(Records from a dataset)
== == ==
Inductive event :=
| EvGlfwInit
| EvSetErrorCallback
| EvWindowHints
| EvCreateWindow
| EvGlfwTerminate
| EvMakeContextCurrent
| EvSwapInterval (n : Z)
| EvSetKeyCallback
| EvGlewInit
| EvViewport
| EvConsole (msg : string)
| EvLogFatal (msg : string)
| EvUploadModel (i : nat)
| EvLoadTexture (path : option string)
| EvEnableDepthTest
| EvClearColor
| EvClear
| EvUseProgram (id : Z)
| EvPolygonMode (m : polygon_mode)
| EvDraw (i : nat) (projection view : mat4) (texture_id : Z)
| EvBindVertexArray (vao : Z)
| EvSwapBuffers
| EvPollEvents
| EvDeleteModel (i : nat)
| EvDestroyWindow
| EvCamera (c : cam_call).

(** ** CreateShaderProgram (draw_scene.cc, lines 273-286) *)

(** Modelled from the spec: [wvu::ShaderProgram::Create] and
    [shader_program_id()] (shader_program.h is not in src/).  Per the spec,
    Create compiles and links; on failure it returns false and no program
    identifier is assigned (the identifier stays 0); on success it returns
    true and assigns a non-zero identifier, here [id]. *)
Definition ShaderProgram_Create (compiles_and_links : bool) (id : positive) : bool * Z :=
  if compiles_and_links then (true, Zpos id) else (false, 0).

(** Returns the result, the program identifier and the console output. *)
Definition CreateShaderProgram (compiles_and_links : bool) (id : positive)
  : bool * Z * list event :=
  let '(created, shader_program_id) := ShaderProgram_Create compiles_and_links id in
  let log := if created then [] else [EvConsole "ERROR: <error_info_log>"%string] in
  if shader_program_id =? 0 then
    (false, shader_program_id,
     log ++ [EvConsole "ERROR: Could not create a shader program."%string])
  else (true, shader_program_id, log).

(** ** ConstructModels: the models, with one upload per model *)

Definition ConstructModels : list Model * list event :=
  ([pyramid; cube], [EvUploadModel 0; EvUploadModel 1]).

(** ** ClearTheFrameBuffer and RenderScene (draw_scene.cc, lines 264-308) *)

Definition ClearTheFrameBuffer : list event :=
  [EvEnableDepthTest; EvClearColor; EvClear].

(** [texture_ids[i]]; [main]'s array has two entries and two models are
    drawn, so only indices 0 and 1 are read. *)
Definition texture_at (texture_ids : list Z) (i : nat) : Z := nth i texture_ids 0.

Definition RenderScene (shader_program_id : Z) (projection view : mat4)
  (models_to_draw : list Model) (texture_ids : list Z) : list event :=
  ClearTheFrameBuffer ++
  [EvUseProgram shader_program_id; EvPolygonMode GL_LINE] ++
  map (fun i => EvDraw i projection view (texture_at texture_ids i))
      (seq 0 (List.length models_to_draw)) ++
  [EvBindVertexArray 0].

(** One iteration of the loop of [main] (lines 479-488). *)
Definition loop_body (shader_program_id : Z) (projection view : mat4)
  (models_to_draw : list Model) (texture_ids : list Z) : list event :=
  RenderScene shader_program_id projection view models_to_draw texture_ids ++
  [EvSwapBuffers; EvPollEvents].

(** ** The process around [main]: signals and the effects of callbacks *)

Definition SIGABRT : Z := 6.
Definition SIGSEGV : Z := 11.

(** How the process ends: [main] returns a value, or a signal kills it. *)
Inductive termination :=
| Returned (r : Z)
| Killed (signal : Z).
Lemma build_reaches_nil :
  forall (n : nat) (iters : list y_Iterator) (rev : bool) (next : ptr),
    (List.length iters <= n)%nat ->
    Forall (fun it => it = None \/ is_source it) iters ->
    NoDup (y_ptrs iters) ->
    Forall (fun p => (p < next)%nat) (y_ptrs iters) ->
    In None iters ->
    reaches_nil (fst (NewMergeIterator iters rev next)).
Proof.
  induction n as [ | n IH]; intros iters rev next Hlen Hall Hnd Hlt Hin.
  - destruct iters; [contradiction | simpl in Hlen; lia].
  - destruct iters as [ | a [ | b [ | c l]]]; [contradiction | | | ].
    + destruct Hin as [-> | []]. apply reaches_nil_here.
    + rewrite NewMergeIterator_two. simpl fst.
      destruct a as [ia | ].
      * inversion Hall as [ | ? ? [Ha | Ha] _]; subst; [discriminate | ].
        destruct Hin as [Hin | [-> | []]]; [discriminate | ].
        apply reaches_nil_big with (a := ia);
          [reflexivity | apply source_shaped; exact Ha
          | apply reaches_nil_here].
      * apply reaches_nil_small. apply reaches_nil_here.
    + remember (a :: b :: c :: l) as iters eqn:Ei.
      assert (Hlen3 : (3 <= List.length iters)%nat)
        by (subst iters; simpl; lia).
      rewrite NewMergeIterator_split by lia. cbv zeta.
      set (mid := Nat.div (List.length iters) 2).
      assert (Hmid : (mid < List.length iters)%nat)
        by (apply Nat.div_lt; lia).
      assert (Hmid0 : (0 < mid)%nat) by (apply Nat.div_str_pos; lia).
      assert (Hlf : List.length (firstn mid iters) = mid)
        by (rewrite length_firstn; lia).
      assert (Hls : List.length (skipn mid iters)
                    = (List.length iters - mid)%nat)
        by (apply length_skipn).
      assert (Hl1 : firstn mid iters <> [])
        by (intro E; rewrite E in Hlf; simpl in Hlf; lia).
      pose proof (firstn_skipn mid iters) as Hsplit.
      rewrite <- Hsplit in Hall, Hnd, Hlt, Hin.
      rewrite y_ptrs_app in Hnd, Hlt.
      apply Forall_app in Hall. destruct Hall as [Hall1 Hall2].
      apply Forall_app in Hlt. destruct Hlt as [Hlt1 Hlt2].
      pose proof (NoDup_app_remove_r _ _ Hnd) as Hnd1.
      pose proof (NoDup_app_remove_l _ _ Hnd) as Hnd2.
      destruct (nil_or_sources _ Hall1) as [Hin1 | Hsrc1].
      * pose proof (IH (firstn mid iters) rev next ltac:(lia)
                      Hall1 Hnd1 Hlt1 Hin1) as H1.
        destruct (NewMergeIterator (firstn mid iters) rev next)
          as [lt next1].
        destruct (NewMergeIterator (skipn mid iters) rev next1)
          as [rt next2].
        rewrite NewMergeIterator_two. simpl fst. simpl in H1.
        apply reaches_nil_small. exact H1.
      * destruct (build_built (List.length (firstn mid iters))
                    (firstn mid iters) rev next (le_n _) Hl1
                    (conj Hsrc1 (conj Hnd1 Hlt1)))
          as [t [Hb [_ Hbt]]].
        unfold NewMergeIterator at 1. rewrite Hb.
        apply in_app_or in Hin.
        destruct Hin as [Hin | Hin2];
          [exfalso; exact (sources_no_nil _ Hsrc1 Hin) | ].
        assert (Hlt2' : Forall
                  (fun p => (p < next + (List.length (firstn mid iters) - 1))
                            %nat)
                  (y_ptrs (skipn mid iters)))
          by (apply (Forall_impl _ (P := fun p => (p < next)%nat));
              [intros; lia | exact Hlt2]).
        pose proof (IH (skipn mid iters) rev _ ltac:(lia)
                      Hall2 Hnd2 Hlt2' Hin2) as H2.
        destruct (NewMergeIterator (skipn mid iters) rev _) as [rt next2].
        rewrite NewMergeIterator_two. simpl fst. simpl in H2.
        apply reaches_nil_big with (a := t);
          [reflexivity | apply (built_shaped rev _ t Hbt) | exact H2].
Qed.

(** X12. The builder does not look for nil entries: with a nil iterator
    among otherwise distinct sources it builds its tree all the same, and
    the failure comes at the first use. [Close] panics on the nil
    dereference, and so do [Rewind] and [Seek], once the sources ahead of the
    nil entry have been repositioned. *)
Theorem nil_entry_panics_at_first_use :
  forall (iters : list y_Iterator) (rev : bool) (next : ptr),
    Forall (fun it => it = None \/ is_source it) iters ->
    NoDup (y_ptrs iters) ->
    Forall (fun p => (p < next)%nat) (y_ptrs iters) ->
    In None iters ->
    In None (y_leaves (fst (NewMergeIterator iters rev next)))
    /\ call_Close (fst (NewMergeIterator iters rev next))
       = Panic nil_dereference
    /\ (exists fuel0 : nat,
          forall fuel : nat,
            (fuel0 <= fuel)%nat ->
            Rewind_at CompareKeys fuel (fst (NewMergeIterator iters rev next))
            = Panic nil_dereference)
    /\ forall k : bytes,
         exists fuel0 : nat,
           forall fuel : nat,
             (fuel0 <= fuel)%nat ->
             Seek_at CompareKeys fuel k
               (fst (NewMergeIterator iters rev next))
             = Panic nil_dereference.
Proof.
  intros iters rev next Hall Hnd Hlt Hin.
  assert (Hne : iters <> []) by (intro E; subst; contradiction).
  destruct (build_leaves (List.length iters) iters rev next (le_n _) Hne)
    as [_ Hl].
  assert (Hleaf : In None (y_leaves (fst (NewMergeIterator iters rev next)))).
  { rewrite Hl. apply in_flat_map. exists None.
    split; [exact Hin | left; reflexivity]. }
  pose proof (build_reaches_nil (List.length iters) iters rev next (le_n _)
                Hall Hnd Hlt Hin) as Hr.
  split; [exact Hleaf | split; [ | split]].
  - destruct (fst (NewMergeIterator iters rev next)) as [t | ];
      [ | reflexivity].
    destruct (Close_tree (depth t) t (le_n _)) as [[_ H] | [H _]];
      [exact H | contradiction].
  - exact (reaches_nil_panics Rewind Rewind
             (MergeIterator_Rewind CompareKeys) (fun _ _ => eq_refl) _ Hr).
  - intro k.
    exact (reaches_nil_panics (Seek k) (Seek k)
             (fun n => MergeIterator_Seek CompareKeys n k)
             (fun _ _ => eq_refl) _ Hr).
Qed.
== == ==
- [What you are asked to do] Return only the lines of the records in which the string "rewrite" appears.

- [Task response]
    + rewrite NewMergeIterator_two. simpl fst.
      rewrite NewMergeIterator_split by lia. cbv zeta.
        by (rewrite length_firstn; lia).
        by (intro E; rewrite E in Hlf; simpl in Hlf; lia).
      rewrite <- Hsplit in Hall, Hnd, Hlt, Hin.
      rewrite y_ptrs_app in Hnd, Hlt.
        rewrite NewMergeIterator_two. simpl fst. simpl in H1.
        unfold NewMergeIterator at 1. rewrite Hb.
        rewrite NewMergeIterator_two. simpl fst. simpl in H2.
  { rewrite Hl. apply in_flat_map. exists None.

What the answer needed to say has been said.